___ SOURCE RECORDS
Lemma onTree_select {A} (f : list Row → res A) (w : DB T * Sys) r w' :
  onTree (select f) w = (r, w') →
  w'.1 = w.1 ∧ ∀ a, r = Ok a → f (trows w.1) = Ok a.
Proof.
  destruct w as [db s]. unfold onTree, dbCall, select, faulty.
  destruct (net _); intros [= <- <-]; by rewrite upd_sel.
Qed.

Lemma execById_ok id f (w w' : DB T * Sys) x :
  execById id f w = (Ok x, w') →
  trows w'.1 ≡ₚ applyUps [(id, f)] <$> trows w.1 ∧ w'.1 = upd (sel w'.1 : T Row) w.1.
Proof.
  destruct w as [db s]. unfold execById, onTree, dbCall, faulty. simpl.
  destruct (net _); [|done| |done].
  - destruct (update_cases (λ r, bool_decide (rowID r = id)) f (sel db : T Row))
      as [(t & -> & Hp & _)|(e & -> & _)]; intros [= <- <-]; simpl.
    by rewrite sel_upd.
  - by destruct (UPDATE _ _ _).
Qed.

Lemma ups_app ups ups' (db0 db1 db2 : DB T) :
  trows db1 ≡ₚ applyUps ups <$> trows db0 → trows db2 ≡ₚ applyUps ups' <$> trows db1 →
  trows db2 ≡ₚ applyUps (ups ++ ups') <$> trows db0.
Proof.
  intros Hp1 Hp2. rewrite Hp2, Hp1, <-list_fmap_compose. apply Permutation_refl'.
  apply list_fmap_ext. intros _ r _. unfold applyUps. simpl. by rewrite foldl_app.
Qed.

Lemma upd_trans (db0 db1 db2 : DB T) :
  db1 = upd (sel db1 : T Row) db0 → db2 = upd (sel db2 : T Row) db1 →
  db2 = upd (sel db2 : T Row) db0.
Proof. intros Hd1 Hd2. rewrite Hd2 at 1. rewrite Hd1. by rewrite upd_upd. Qed.

(** What a loop of such statements did: one update per entry. *)
Definition updates (u : Row → (Row → Row) → Prop) (es : list Row) (db0 db1 : DB T) : Prop :=
  ∃ ups, Forall2 (λ e x, x.1 = rowID e ∧ u e x.2) es ups ∧
    trows db1 ≡ₚ applyUps ups <$> trows db0 ∧ db1 = upd (sel db1 : T Row) db0.

Lemma updates_nil u db : updates u [] db db.
Proof.
  exists []. split_and!; [constructor| |by rewrite upd_sel]. apply Permutation_refl'.
  symmetry. apply list_fmap_id.
Qed.

Lemma updates_cons (u : Row → (Row → Row) → Prop) e es f db0 db1 db2 :
  u e f → trows db1 ≡ₚ applyUps [(rowID e, f)] <$> trows db0 → db1 = upd (sel db1 : T Row) db0 →
  updates u es db1 db2 → updates u (e :: es) db0 db2.
Proof.
  intros Hu Hp Hd (ups & Hf & Hp2 & Hd2). exists ((rowID e, f) :: ups).
  split_and!; [by constructor| |by eapply upd_trans].
  exact (ups_app [(rowID e, f)] ups db0 db1 db2 Hp Hp2).
Qed.
Lemma cleanup_threads_witness :
  ∃ c' w', stepCleaner (AThread 0 Finish) (sweeping Working, lateDemo) = Some (c', w') ∧
    uploadSessions (svc w') =
      filter (λ kv, expired (expiryOf (now (oracle (sys lateDemo) (tick (sys lateDemo)))) 7200) (uCreatedAt kv.2) = false)
        (uploadSessions (svc lateDemo)).
Proof.
  destruct (cleanup_threads _ (sweeping Working) demo lateDemo (sweeping_begins demo lateDemo)) as (_ & _ & _ & Hpass).
  pose proof (Hpass 0 (MkThread 60 7200 (MkLoop false false Working)) _ _ eq_refl (sweeping_ends lateDemo)) as Hx.
  cbv zeta in Hx. destruct Hx as [Hu _].
  exists (sweeping Selecting), (CleanupExpiredSessions 7200 lateDemo).2. split; [apply sweeping_ends|exact Hu].
Defined.

(** ** Starts and stops *)

(** The loops that main starts do not panic: the periods of the session clean-up, of the
    metadata clean-up, of the lock clean-up and of the cache are positive, and so is that
    of the health check when the configured period fits in 64 bits. *)
Lemma started_loops {Sg L St T V} `{StorageAdapter Sg} `{DistributedLock L}
    `{SessionStore sessionValue St} `{SqlEngine T} fmt bef (cm : ConsistencyManager) :
  (0 ≤ syncInterval cm)%Z →
  Forall (λ p, lpPhase (NewTicker p) = Selecting)
    [period (sweep (Sg := Sg) (L := L) (St := St) (T := T) 60 7200);
     period (cleanupRun (Sg := Sg) (L := L) (St := St) (T := T) fmt bef (NewCleanupService 60 30));
     period (lockCleaner (Sg := Sg) (L := L) (St := St) (T := T));
     period (cleanupLoop (V := V)); period (syncLoop cm)].
Proof.
  intros Hs. repeat constructor. unfold NewTicker, syncLoop. simpl.
  destruct (syncInterval cm =? 0)%Z eqn:E; [done|]. bool_prop. by rewrite (proj2 (Z.ltb_lt _ _)) by lia.
Qed.

(** A period beyond 292 years passes the validation of the configuration, wraps around and
    panics in the goroutine. *)
Lemma sync_interval_overflow :
  let cm := NewConsistencyManager "strong" 1 1 2 9223372036855 in
  (syncInterval cm < 0)%Z ∧ lpPhase (NewTicker (period (syncLoop cm))) = Panicked.
Proof. vm_compute. done. Qed.

(** The cache may be stopped twice, the other two may not. *)
Lemma stopped_twice l l1 :
  CacheStop l = Ok l1 → CacheStop l1 = Ok l1 ∧ CleanupStop l1 = Err closedTwice ∧ ConsistencyStop l1 = Err closedTwice.
Proof.
  unfold CacheStop, CleanupStop, ConsistencyStop, closeStop. destruct (lpStop l) eqn:E; intros [= <-]; by rewrite ?E.
Qed.
(** The size does not matter when the object is decrypted. *)
Lemma handleDownload_exact d rq s r s1 :
  encrypts cs = true ∨ sized → ready (hw s) → plainOf cs e d → NormalizePath (Param "path" rq) = p →
  handleDownload uuid rq s = (Ok r, s1) →
  (exactResponse d r ∨ emptied d r) ∧ ready (hw s1).
Proof.
  assert (∀ st msg, st ∈ [400; 404; 416; 500]%Z → exactResponse d (Resp st (BError msg))) as Herr by done.
  intros Hsz Hr Hpl Hpath. unfold handleDownload, unless.
  destruct (bool_decide _); [intros [= <- <-]; split; [left; apply Herr; set_solver|done]|].
  destruct (IsValidFilePath _); [|intros [= <- <-]; split; [left; apply Herr; set_solver|done]].
  cbn [negb]. cbv zeta. rewrite Hpath, orElse_run. unfold onWorld at 1.
  pose proof (ready_meta (hw s) Hr) as Hm.
  destruct (GetFileMetadata p (hw s)) as [[m'|er] w1]; simpl in Hm.
  2: { intros [= <- <-]. split; [left; apply Herr; set_solver|done]. }
  destruct Hm as [-> Hr1]. unfold mbind at 1, M_bind at 1, encryption, gets. cbn [hfm hw hauth haudit hcache].
  pose proof Hr1 as (_ & Hcs & _). rewrite Hcs.
  set (s' := MkHttpState _ w1 _ _ _). assert (ready (hw s')) as Hr' by done. clearbody s'.
  assert (encrypts cs = false → sized → ∀ (mm : M World bytes) msg k,
    (∀ x, k x ∈ [BData (fSize m) x; BContent (ServeContent "" x)]) →
    triple ready mm (λ x w, x = e ∧ ready w) ready →
    orElse (onWorld mm) (sendError 500 msg) (λ x, respond 200 (k x)) s' = (Ok r, s1) →
    (exactResponse e r ∨ emptied e r) ∧ ready (hw s1)) as Hwhole.
  { intros Hen Hsize mm msg k Hk Ht. rewrite orElse_run. unfold onWorld. specialize (Ht (hw s') Hr').
    destruct (mm (hw s')) as [[x|er2] w2]; intros [= <- <-]; simpl in *; [|by split; [left; set_solver|]].
    destruct Ht as [-> ?]. split; [|done]. specialize (Hk e). rewrite ServeContent_whole in Hk.
    apply elem_of_cons in Hk as [->|[->|[]%elem_of_nil]%elem_of_cons]; [|by left].
    by apply whole_answer. }
  assert (encrypts cs = false → sized → (if negb (bool_decide (GetHeader "Range" rq = "")) then handleRangeDownload m (GetHeader "Range" rq)
    else if (maxInlineDownload <? fSize m)%Z then
      orElse (onWorld (onStore (OpenReader p))) (sendError 500 "Failed to open file")
        (λ d, respond 200 (BContent (ServeContent "" d)))
    else orElse (onWorld (DownloadFileData (Some m))) (sendError 500 "Failed to read file")
        (λ d, respond 200 (BData (fSize m) d))) s' = (Ok r, s1) →
    (exactResponse e r ∨ emptied e r) ∧ ready (hw s1)) as Hplain.
  { intros Hen Hsize. specialize (Hwhole Hen Hsize). destruct (negb _).
    { intros E. apply range_exact in E as [? ?]; [|done..]. by split; [left|]. }
    destruct (_ <? _)%Z; apply Hwhole; auto using ready_open, ready_data; intros; set_solver. }
  unfold plainOf in Hpl. unfold encrypts in Hsz, Hplain.
  destruct cs as [c|]; [destruct (IsEnabled c)|]; subst;
    [intros E; apply (encrypted_exact _ d) in E as [? ?]; [|done..]; by split; [left|]|..];
    (destruct Hsz as [|Hsize]; [done|auto]).
Qed.
End download.

(** ** Handlers answer *)

Definition answers {A} (m : M HttpState A) : Prop := ∀ s, ∃ a s', m s = (Ok a, s').

Lemma answers_orElse {A} (m : M HttpState A) err k :
  answers err → (∀ a, answers (k a)) → answers (orElse m err k).
Proof. intros He Hk s. rewrite orElse_run. destruct (m s) as [[a|e] s']; [apply Hk|apply He]. Qed.

Lemma answers_respond st b : answers (respond st b).
Proof. intros s. by eexists _, _. Qed.

Lemma answers_bind {A B} (m : M HttpState A) (f : A → M HttpState B) :
  answers m → (∀ a, answers (f a)) → answers (m ≫= f).
Proof. intros Hm Hf s. unfold mbind, M_bind. destruct (Hm s) as (a & s' & ->). apply Hf. Qed.

Lemma answers_download rq : answers (handleDownload uuid rq).
Proof.
  pose proof answers_respond as Hr. unfold handleDownload, unless, sendError.
  destruct (bool_decide _); [apply Hr|]. destruct (negb _); [apply Hr|].
  apply answers_orElse; [apply Hr|]. intros m.
  apply answers_bind; [intros s; by eexists _, _|]. intros [cs|].
  - unfold handleEncryptedDownload. apply answers_bind; [intros s; by eexists _, _|]. intros v.
    apply answers_bind; [intros s; by eexists _, _|]. intros id. cbv zeta.
    apply answers_bind; [|intros []; apply Hr].
    intros s. unfold catch. match goal with |- context [let '(r, w') := ?x in _] => destruct x end.
    by eexists _, _.
  - destruct (negb _).
    + unfold handleRangeDownload, unless, badRange, sendError. destruct (parseHeader _ _) as [[]|]; [|apply Hr].
      destruct (_ || _); [apply Hr|]. destruct (_ <? _)%Z; [apply Hr|].
      apply answers_orElse; [apply Hr|intros d; apply Hr].
    + destruct (_ <? _)%Z; (apply answers_orElse; [apply Hr|intros d; apply Hr]).
Qed.

(** One request after another. *)
Fixpoint downloadAll (rqs : list Req) : M HttpState (list response) :=
  match rqs with
  | [] => mret []
  | rq :: rqs => r ← handleDownload uuid rq; rs ← downloadAll rqs; mret (r :: rs)
  end.

Lemma downloadAll_exact w0 cs p e m d rqs s :
  safe p → fPath m = p → encrypts cs = true ∨ (fSize m = blen e ∨ fSize m = 0%Z) → plainOf cs e d → ready w0 cs p e m (hw s) →
  Forall (λ rq, NormalizePath (Param "path" rq) = p) rqs →
  ∃ rs s', downloadAll rqs s = (Ok rs, s') ∧ length rs = length rqs ∧
    Forall (λ r, exactResponse d r ∨ emptied cs m d r) rs ∧ ready w0 cs p e m (hw s').
Proof.
  intros Hp Hpm Hsz Hpl Hr Hrqs. revert s Hr. induction Hrqs as [|rq rqs Hrq Hrqs IH]; intros s Hr.
  { by exists [], s. }
  destruct (answers_download rq s) as (r & s1 & Hd).
  destruct (handleDownload_exact w0 cs p e m Hp Hpm d rq s r s1 Hsz Hr Hpl Hrq Hd) as [Hx Hr1].
  destruct (IH s1 Hr1) as (rs & s' & Hds & Hlen & Hxs & Hr').
  exists (r :: rs), s'. simpl. unfold mbind, M_bind. rewrite Hd, Hds. split; [done|].
  split; [simpl; lia|]. by split; [constructor|].
Qed.

End handlers.

(** A file of the recorded size is never answered with an empty body. *)
Lemma never_emptied cs m d rs :
  encrypts cs = true ∨ fSize m = blen d → Forall (λ r, exactResponse d r ∨ emptied cs m d r) rs →
  Forall (exactResponse d) rs.
Proof.
  intros Hsz Hx. eapply Forall_impl; [exact Hx|]. intros r [?|(Hen & H0 & Hne & _)]; [done|].
  destruct Hsz as [|Hsz]; [congruence|]. rewrite H0 in Hsz. by destruct d.
Qed.

Lemma plain_size `{AEAD} cs e d m :
  plainOf cs e d → fSize m = blen e ∨ fSize m = 0%Z →
  encrypts cs = true ∨ fSize m = blen d ∨ fSize m = 0%Z.
Proof.
  unfold plainOf, encrypts. intros Hpl Hsz. destruct cs as [c|]; [destruct (IsEnabled c); [by left|]|]; subst; by right.
Qed.

(** ** Properties *)

(** C2: what is uploaded over HTTP is what is downloaded, with encryption on or
    off. After an upload that was answered with 201, no other file has changed,
    and every sequence of downloads of the path is answered, each response being the
    whole file with its length, or exact byte ranges of it with the positions they claim,
    or an error; and the downloads leave the file as it is. There is one exception, which
    the upload's answer shows: without encryption the size of the stored file is the one
    recorded, unless reading it back failed, which records the size 0; a download of the
    whole file then declares the length 0, and the client gets an empty body. *)
Theorem http_round_trip {Sg L St C T} `{StorageLaws Sg} `{DistributedLock L} `{SqlLaws T} `{AEADLaws}
    (sha256 : bytes → bytes) (uuid : nat → string) (srv : HttpServer)
    (rq : Req) (f : FormFile) (r : response) (s s1 : HttpState Sg L St C T) :
  limitsOk srv → FormFileOf "file" rq = Some f → honest f → sound (hw s) → tempsOut uuid (hw s) →
  handleUpload sha256 uuid srv rq s = (Ok r, s1) → rstatus r = 201%Z →
  let d := rdata (ffReader f) in
  let p := NormalizePath (uploadPath rq f) in
  let cs := cryptoSvc (svc (hw s)) in
  FileManager.others (eq p) (hw s) (hw s1) ∧
  ∃ m, r = Resp 201 (BFile m) ∧ (encrypts cs = true ∨ fSize m = blen d ∨ fSize m = 0%Z) ∧
    ∀ rqs, Forall (λ rq, NormalizePath (Param "path" rq) = p) rqs →
      ∃ rs s2, downloadAll uuid rqs s1 = (Ok rs, s2) ∧ length rs = length rqs ∧
        FileManager.others (eq p) (hw s) (hw s2) ∧
        (encrypts cs = true ∨ fSize m = blen d → Forall (exactResponse d) rs) ∧
        Forall (λ r, exactResponse d r ∨ emptied cs m d r) rs.
Proof.
  intros Hl Hff Hh Hs Ht Hu H201 d p cs.
  destruct (handleUpload_stored sha256 uuid srv rq f s r s1 Hl Hff Hh Hs Hu H201)
    as (Hv & m & -> & (e & Hon & Hpl & Hpm & Hsz) & Hhome).
  assert (safe p) as Hp by (eexists; by apply valid_path_safeKey).
  split; [apply Hon|]. exists m. split; [done|]. split; [exact (plain_size _ e _ m Hpl Hsz)|]. intros rqs Hrqs.
  destruct (Hhome (proj1 Hs)) as (_ & Ho & Hsv).
  assert (ready uuid (hw s) cs p e m (hw s1)) as Hr.
  { split; [done|]. unfold tempsOut. rewrite Hsv, Ho. done. }
  destruct (downloadAll_exact sha256 uuid (hw s) _ p e m d rqs s1 Hp Hpm (or_intror Hsz) Hpl Hr Hrqs)
    as (rs & s2 & ? & ? & Hx & Hr2). exists rs, s2. split_and!; [done..|apply Hr2| |done].
  intros Hsize. by eapply never_emptied.
Qed.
______
(WHAT IS REQUIRED):
Show all lines from the entries that hold "BData".

(TASK RESPONSE):
    (∀ x, k x ∈ [BData (fSize m) x; BContent (ServeContent "" x)]) →
        (λ d, respond 200 (BData (fSize m) d))) s' = (Ok r, s1) →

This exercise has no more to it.